What you will do –
Answer with one figure only, the number of lines below in which "toLowerCase" occurs.

Dataset entries:

(** The module-level embedding model: [embedder] applied to a text with
    mean pooling and normalisation, loading the model included. *)
Variable embedder : string -> outcome embedding.

(** [embed(text)] *)
Definition embed {S} (input : string) : M S embedding :=
  call (EvEmbed input) (embedder input).

(** [LoreDatabase.initialize] *)
Definition db_initialize : M LoreDatabase unit :=
  let* d := this in
  if db_initialized d then ret tt
  else
    let* c := call EvGetOrCreateCollection (getOrCreateCollection (client d)) in
    let* _ := update (set_collection (Some c)) in
    let* _ := call EvCount (coll_count c) in
    update (set_db_initialized true).

(** [LoreDatabase.isInitialized] *)
Definition isInitialized (d : LoreDatabase) : bool := db_initialized d.

(** [LoreDatabase.count] *)
Definition db_count : M LoreDatabase Z :=
  let* d := this in
  match collection d with
  | None => ret 0
  | Some c => call EvCount (coll_count c)
  end.

(** The loop computing one embedding per document. *)
Fixpoint embed_all {S} (documents : list LoreDocument)
    (embeddings : list embedding) : M S (list embedding) :=
  match documents with
  | [] => ret embeddings
  | doc :: rest =>
      let* e := embed (doc_text doc) in
      embed_all rest (embeddings ++ [e])%list
  end.

(** [LoreDatabase.addDocuments] *)
Definition addDocuments (documents : list LoreDocument)
  : M LoreDatabase unit :=
  let* d := this in
  match collection d with
  | None => throw NOT_INITIALIZED_DB
  | Some c =>
      match documents with
      | [] => ret tt
      | _ :: _ =>
          let* embeddings := embed_all documents [] in
          let request :=
            {| add_ids := map doc_id documents;
               add_embeddings := embeddings;
               add_documents := map doc_text documents;
               add_metadatas := map stored_metadata documents |} in
          call (EvAdd request) (coll_add c request)
      end
  end.

(** [LoreDatabase.search] *)
Definition db_search (query : string) (options : LoreSearchOptions)
  : M LoreDatabase (list LoreResult) :=
  let* d := this in
  match collection d with
  | None => throw NOT_INITIALIZED_DB
  | Some c =>
      let limit := default 5 (opt_limit options) in
      let category := default any (opt_category options) in
      let minRelevance := default (3 # 10)%Q (opt_minRelevance options) in
      let* queryEmbedding := embed query in
      let queryOptions :=
        {| queryEmbeddings := [queryEmbedding];
           nResults := limit;
           where_type := where_clause category |} in
      let* results := call (EvQuery queryOptions) (coll_query c queryOptions) in
      ret (transform_results results minRelevance)
  end.

(** [LoreDatabase.getByTitle] *)
Definition db_getByTitle (t : string) : M LoreDatabase (option LoreResult) :=
  let* d := this in
  match collection d with
  | None => throw NOT_INITIALIZED_DB
  | Some c =>
      let* results := call (EvGet t) (coll_get c t) in
      ret (getByTitle_result results t)
  end.

(** [LoreDatabase.clear] *)
Definition db_clear : M LoreDatabase unit :=
  let* d := this in
  match collection d with
  | None => ret tt
  | Some _ =>
      let* _ := call EvDeleteCollection (deleteCollection (client d)) in
      let* c := call EvGetOrCreateCollection (getOrCreateCollection (client d)) in
      update (set_collection (Some c))
  end.

End Repository.

(** ** The retrieval service ([service.ts]) *)

(** The private fields of a [RAGService]. *)
Record RAGService := mkService {
  db : LoreDatabase;
  initialized : bool
}.

(** [new RAGService(path)] *)
Definition new_RAGService (c : ChromaClient) : RAGService :=
  {| db := new_LoreDatabase c; initialized := false |}.

Definition set_db (d : LoreDatabase) (s : RAGService) : RAGService :=
  {| db := d; initialized := initialized s |}.

Definition set_initialized (b : bool) (s : RAGService) : RAGService :=
  {| db := db s; initialized := b |}.

(** A method of [this.db] run from a method of the service. *)
Definition on_db {A} (m : M LoreDatabase A) : M RAGService A :=
  on_field db set_db m.

Definition NOT_INITIALIZED_SERVICE : error :=
  Error "RAG Service not initialized".

(** [RAGService.isReady] *)
Definition isReady (s : RAGService) : bool :=
  initialized s && isInitialized (db s).

Section Service.

Variable embedder : string -> outcome embedding.

(** [RAGService.initialize] *)
Definition initialize : M RAGService unit :=
  let* s := this in
  if initialized s then ret tt
  else
    let* _ := on_db (db_initialize) in
    update (set_initialized true).

(** [RAGService.getDocumentCount] *)
Definition getDocumentCount : M RAGService Z := on_db db_count.

(** [RAGService.search] *)
Definition search (query : string) (options : LoreSearchOptions)
  : M RAGService (list LoreResult) :=
  let* s := this in
  if negb (initialized s) then throw NOT_INITIALIZED_SERVICE
  else
    let limit := default 5 (opt_limit options) in
    let category := default any (opt_category options) in
    let minRelevance := default (3 # 10)%Q (opt_minRelevance options) in
    on_db (db_search embedder query
             {| opt_limit := Some limit;
                opt_category := Some category;
                opt_minRelevance := Some minRelevance;
                opt_includeSummary := None |}).

(** [RAGService.getByTitle] *)
Definition getByTitle (t : string) : M RAGService (option LoreResult) :=
  let* s := this in
  if negb (initialized s) then throw NOT_INITIALIZED_SERVICE
  else on_db (db_getByTitle t).

(** [RAGService.searchWithContext]; [maxContextLength] is the extra field
    of its options. *)
Definition searchWithContext (query : string) (searchOptions : LoreSearchOptions)
    (maxContextLength : option Z) : M RAGService LoreContext :=
  let* results := search query searchOptions in
  ret (buildContext results (default 2000 maxContextLength)).

(** [RAGService.lookupEntity]; a category, when given, is a non-empty
    string and so passes the test [if (category)]. *)
Definition lookupEntity (name : string) (category : option LoreCategory)
  : M RAGService (option LoreResult) :=
  let* exact := getByTitle name in
  match exact with
  | Some r => ret (Some r)
  | None =>
      let searchOptions :=
        {| opt_limit := Some 1;
           opt_category := category;
           opt_minRelevance := None;
           opt_includeSummary := None |} in
      let* results := search name searchOptions in
      ret (hd_error results)
  end.

(** [RAGService.getContextForSituation] *)
Definition getContextForSituation (situation : string) (entities : list string)
  : M RAGService LoreContext :=
  let query := join " " (situation :: entities) in
  let* results :=
    search query
      {| opt_limit := Some 5;
         opt_category := None;
         opt_minRelevance := Some (1 # 4)%Q;
         opt_includeSummary := None |} in
  ret (buildContext results 3000).

(** ** The [warhammer_context] tool ([rag-handlers.ts]) *)

(** The arguments of the tool as they arrive; a missing one is
    [undefined]. *)
Record ContextArgs := mkContextArgs {
  arg_situation : string;
  arg_entities : option (list string);
  arg_maxLength : option Z
}.

(** [{ content: [{ type: 'text', text }] }] *)
Record ToolResponse := mkToolResponse {
  content : list string
}.

Definition formatResponse (t : string) : ToolResponse :=
  {| content := [t] |}.

(** [(args.maxLength as number) || 2000] *)
Definition or_2000 (v : option Z) : Z :=
  match v with
  | Some 0 => 2000
  | Some n => n
  | None => 2000
  end.

Definition NO_RELEVANT_LORE : string :=
  "No relevant lore found for this situation." ++ nl ++ nl ++
  "Consider using warhammer_lore_search with specific keywords from the situation.".

(** The text rendered for a context with sources. *)
Definition render_context (context : LoreContext) : string :=
  ctx_text context ++ nl ++ "---" ++ nl ++ "*Sources: "
    ++ join ", " (sources context) ++ "*".

(** [handleRAGTool], case ['warhammer_context'], inside the handler's
    [try]/[catch]. *)
Definition handle_warhammer_context (args : ContextArgs)
  : M RAGService ToolResponse :=
  try_catch
    (let situation := arg_situation args in
     let entities := default [] (arg_entities args) in
     let maxLength := or_2000 (arg_maxLength args) in
     let* context := getContextForSituation situation entities in
     if sourceCount context =? 0 then ret (formatResponse NO_RELEVANT_LORE)
     else ret (formatResponse (render_context context)))
    (fun e => let 'Error message := e in
              ret (formatResponse ("**Error:** " ++ message))).

End Service.

(** ** The ingestion script ([scripts/ingest-lexicanum.ts]) *)

Definition BATCH_SIZE : Z := 50.

(** [LexicanumEntry] and its [content]. *)
Record EntryContent := mkEntryContent {
  summary : option string;
  description : option string;
  content_text : option string
}.

Record LexicanumEntry := mkEntry {
  entry_id : option string;
  entry_title : option string;
  entry_content : option EntryContent;
  entry_type : option string;
  entry_aliases : option (list string);
  entry_tags : option (list string);
  entry_url : option string
}.

Module JsText.

(** White space removed by [trim], among the codes below 256: tab to
    carriage return, space and the no-break space. *)
Definition is_space (c : ascii) : bool :=
  let n := nat_of_ascii c in
  ((9 <=? n) && (n <=? 13) || (n =? 32) || (n =? 160))%nat.

Fixpoint trimStart (s : string) : string :=
  match s with
  | EmptyString => EmptyString
  | String c s' => if is_space c then trimStart s' else s
  end.

Fixpoint trimEnd (s : string) : string :=
  match s with
  | EmptyString => EmptyString
  | String c s' =>
      match trimEnd s' with
      | EmptyString => if is_space c then EmptyString else String c EmptyString
      | t => String c t
      end
  end.

(** [s.trim()] *)
Definition trim (s : string) : string := trimEnd (trimStart s).

(** The lower case of a code below 256: the letters A to Z and the
    accented capitals 192 to 222, the sign 215 apart. *)
Definition lower (c : ascii) : ascii :=
  let n := nat_of_ascii c in
  if ((65 <=? n) && (n <=? 90)
      || (192 <=? n) && (n <=? 222) && negb (n =? 215))%nat
  then ascii_of_nat (n + 32) else c.

(** [s.toLowerCase()], on codes below 256. *)
Fixpoint toLowerCase (s : string) : string :=
  match s with
  | EmptyString => EmptyString
  | String c s' => String (lower c) (toLowerCase s')
  end.

(** [s.includes(sub)] *)
Definition includes (s sub : string) : bool :=
  match String.index 0 sub s with
  | Some _ => true
  | None => false
  end.

End JsText.
Import JsText.

(** [[a, b, c].filter(Boolean)] on possibly missing strings. *)
Definition filter_Boolean (parts : list (option string)) : list string :=
  flat_map (fun p => match p with
                     | Some s => if truthy s then [s] else []
                     | None => []
                     end) parts.

(** "Extract text from content", with the fall-back to the title. *)
Definition extract_text (entry : LexicanumEntry) : string :=
  let text0 :=
    match entry_content entry with
    | Some c =>
        join (nl ++ nl)
          (filter_Boolean [summary c; description c; content_text c])
    | None => ""
    end in
  if negb (truthy text0) && truthy (default "" (entry_title entry))
  then default "" (entry_title entry)
  else text0.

The answer –
3